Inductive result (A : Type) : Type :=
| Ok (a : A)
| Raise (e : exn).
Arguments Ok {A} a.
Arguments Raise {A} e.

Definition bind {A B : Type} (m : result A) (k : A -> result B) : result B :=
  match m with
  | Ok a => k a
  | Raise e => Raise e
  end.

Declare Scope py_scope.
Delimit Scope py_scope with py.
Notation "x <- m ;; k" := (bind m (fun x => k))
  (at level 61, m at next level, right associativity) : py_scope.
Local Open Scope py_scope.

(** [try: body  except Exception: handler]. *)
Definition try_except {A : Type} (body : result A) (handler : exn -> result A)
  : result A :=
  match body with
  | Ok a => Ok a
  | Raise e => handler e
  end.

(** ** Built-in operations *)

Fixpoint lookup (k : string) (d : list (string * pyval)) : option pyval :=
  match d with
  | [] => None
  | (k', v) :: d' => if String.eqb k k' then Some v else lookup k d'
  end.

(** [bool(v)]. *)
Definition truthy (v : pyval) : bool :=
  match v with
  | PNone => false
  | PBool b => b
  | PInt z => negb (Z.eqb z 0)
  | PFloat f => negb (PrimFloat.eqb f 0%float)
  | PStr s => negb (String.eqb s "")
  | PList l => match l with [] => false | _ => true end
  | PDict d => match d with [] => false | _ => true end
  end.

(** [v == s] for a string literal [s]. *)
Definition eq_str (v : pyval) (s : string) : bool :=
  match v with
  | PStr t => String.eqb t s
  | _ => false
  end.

****************************************

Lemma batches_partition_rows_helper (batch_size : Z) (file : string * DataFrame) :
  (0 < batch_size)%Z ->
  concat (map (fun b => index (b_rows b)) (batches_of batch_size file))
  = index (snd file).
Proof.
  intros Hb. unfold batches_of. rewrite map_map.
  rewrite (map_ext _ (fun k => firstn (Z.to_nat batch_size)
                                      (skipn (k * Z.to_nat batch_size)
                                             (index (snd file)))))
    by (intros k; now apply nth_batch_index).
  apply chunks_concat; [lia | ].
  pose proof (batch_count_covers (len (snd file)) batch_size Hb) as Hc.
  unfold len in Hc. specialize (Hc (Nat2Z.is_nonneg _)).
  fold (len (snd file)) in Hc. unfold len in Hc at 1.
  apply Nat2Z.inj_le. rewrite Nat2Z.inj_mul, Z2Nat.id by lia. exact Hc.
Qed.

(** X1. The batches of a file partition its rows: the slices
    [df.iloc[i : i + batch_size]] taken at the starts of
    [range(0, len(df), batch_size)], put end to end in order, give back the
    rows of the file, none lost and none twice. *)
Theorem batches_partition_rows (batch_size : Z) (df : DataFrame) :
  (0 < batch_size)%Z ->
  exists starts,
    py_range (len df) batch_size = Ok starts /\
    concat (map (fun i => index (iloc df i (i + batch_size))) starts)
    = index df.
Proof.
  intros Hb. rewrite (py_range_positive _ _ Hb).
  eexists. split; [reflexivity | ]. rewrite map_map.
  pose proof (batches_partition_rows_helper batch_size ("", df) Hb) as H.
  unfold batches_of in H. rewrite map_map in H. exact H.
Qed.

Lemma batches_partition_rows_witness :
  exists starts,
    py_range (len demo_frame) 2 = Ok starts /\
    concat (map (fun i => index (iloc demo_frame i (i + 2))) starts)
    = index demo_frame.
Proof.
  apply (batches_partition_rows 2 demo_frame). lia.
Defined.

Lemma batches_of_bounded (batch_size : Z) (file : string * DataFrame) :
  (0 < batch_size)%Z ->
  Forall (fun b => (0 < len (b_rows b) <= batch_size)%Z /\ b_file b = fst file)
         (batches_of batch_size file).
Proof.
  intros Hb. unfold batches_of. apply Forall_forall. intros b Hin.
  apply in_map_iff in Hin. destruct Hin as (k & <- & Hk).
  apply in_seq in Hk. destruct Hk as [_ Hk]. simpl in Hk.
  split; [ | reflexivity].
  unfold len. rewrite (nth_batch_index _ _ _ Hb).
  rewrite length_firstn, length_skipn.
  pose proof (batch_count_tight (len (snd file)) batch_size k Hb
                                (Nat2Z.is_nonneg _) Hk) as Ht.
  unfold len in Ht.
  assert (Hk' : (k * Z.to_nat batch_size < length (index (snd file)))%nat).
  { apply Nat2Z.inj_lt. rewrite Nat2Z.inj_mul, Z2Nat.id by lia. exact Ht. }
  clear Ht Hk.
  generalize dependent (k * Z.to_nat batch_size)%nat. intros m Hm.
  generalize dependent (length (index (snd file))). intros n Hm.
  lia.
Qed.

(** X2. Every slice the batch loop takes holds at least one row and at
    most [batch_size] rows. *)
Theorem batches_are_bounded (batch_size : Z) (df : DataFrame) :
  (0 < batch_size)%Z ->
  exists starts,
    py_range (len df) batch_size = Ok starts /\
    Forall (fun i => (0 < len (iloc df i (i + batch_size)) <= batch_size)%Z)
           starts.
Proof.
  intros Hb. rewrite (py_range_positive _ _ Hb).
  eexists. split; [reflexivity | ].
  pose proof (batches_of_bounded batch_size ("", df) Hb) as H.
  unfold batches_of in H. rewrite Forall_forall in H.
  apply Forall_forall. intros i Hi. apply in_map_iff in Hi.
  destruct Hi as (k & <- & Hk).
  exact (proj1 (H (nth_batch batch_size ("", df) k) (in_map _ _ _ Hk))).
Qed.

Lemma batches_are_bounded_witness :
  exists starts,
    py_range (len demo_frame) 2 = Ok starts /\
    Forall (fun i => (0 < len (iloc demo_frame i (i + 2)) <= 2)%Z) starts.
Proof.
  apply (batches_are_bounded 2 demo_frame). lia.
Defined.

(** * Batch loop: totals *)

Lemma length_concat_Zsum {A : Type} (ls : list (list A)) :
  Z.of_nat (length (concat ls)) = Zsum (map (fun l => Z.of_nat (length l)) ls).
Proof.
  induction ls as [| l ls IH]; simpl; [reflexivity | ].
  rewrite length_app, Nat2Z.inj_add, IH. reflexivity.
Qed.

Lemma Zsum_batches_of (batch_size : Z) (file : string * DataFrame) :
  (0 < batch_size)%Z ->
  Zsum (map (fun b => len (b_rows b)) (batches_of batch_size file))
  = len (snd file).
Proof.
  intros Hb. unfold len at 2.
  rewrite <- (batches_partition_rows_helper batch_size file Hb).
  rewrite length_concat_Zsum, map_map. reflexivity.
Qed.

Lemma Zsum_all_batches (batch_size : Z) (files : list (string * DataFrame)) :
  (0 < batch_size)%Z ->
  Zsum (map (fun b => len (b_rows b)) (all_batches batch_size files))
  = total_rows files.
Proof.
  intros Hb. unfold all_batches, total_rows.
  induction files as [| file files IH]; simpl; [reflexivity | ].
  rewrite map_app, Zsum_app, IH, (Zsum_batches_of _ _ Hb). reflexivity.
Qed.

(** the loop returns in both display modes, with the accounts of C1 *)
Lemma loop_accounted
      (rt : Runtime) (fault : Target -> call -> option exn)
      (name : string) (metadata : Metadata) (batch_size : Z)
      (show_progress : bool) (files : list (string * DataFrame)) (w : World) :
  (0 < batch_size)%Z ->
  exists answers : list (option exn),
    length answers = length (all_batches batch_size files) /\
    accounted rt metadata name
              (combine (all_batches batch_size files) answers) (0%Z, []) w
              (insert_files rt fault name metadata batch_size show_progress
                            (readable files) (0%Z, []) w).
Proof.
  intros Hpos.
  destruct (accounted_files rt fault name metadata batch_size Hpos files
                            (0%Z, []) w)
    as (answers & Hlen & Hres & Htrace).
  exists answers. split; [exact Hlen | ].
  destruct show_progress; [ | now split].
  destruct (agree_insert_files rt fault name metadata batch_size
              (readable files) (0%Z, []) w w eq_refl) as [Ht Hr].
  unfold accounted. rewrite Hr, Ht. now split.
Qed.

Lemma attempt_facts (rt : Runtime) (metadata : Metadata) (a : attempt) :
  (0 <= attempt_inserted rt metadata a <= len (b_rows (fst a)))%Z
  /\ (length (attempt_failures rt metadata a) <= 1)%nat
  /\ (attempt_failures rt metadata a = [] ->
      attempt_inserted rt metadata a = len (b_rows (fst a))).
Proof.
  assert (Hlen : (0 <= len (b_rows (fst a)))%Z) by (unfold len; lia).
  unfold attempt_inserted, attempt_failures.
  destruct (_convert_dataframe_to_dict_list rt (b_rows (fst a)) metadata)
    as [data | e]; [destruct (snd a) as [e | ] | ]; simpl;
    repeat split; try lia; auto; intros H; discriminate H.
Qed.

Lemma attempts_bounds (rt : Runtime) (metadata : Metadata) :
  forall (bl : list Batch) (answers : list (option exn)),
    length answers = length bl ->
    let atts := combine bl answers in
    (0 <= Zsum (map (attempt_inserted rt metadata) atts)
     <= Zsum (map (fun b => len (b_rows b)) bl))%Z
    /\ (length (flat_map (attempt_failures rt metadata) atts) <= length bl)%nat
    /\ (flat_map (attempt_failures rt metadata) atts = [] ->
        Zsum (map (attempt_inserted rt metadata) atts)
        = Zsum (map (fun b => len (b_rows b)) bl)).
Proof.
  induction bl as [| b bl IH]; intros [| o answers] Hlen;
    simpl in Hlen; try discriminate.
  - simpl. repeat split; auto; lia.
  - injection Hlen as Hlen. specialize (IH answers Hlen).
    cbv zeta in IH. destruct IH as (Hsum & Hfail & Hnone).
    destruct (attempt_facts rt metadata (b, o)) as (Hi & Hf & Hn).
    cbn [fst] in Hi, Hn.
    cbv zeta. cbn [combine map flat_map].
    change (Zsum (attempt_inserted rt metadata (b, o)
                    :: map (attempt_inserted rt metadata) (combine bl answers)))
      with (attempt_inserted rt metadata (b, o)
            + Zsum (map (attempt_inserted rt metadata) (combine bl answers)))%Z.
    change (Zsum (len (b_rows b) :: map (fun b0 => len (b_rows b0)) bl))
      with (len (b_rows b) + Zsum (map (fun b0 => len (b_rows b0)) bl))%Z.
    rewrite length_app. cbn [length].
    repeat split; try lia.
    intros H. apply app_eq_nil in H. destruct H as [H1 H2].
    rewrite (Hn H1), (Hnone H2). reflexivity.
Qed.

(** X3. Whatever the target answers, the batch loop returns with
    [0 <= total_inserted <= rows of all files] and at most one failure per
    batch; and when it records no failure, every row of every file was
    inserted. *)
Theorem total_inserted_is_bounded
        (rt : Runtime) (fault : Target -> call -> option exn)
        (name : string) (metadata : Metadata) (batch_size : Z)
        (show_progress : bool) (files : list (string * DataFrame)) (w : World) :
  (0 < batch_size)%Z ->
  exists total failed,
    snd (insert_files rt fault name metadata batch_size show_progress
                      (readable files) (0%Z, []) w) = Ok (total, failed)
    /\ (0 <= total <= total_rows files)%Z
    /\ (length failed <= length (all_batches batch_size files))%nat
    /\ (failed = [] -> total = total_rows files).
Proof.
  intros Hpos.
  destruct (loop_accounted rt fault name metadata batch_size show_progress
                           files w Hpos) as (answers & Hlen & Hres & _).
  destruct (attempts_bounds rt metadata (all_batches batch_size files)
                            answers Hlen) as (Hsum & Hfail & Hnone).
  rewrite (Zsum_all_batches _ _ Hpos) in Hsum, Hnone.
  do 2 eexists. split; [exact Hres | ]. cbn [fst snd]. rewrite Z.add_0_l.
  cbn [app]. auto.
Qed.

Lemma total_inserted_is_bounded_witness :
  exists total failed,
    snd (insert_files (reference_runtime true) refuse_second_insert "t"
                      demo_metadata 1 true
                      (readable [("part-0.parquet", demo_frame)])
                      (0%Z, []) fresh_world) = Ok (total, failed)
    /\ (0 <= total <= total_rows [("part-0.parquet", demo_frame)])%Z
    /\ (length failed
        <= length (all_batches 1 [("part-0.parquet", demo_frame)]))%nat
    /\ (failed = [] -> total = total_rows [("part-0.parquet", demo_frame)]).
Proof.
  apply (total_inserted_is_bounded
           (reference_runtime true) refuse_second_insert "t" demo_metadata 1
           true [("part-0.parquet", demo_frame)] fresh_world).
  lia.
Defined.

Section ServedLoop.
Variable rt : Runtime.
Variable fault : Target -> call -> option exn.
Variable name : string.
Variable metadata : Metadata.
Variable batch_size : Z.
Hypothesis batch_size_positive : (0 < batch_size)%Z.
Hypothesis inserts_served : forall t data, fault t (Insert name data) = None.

****************************************

Task to carry out: When the string "match" appears in a line of the records above, that line is to be copied.

Written solution:
  match m with
  match body with
  match d with
  match v with
  | PList l => match l with [] => false | _ => true end
  | PDict d => match d with [] => false | _ => true end
  match v with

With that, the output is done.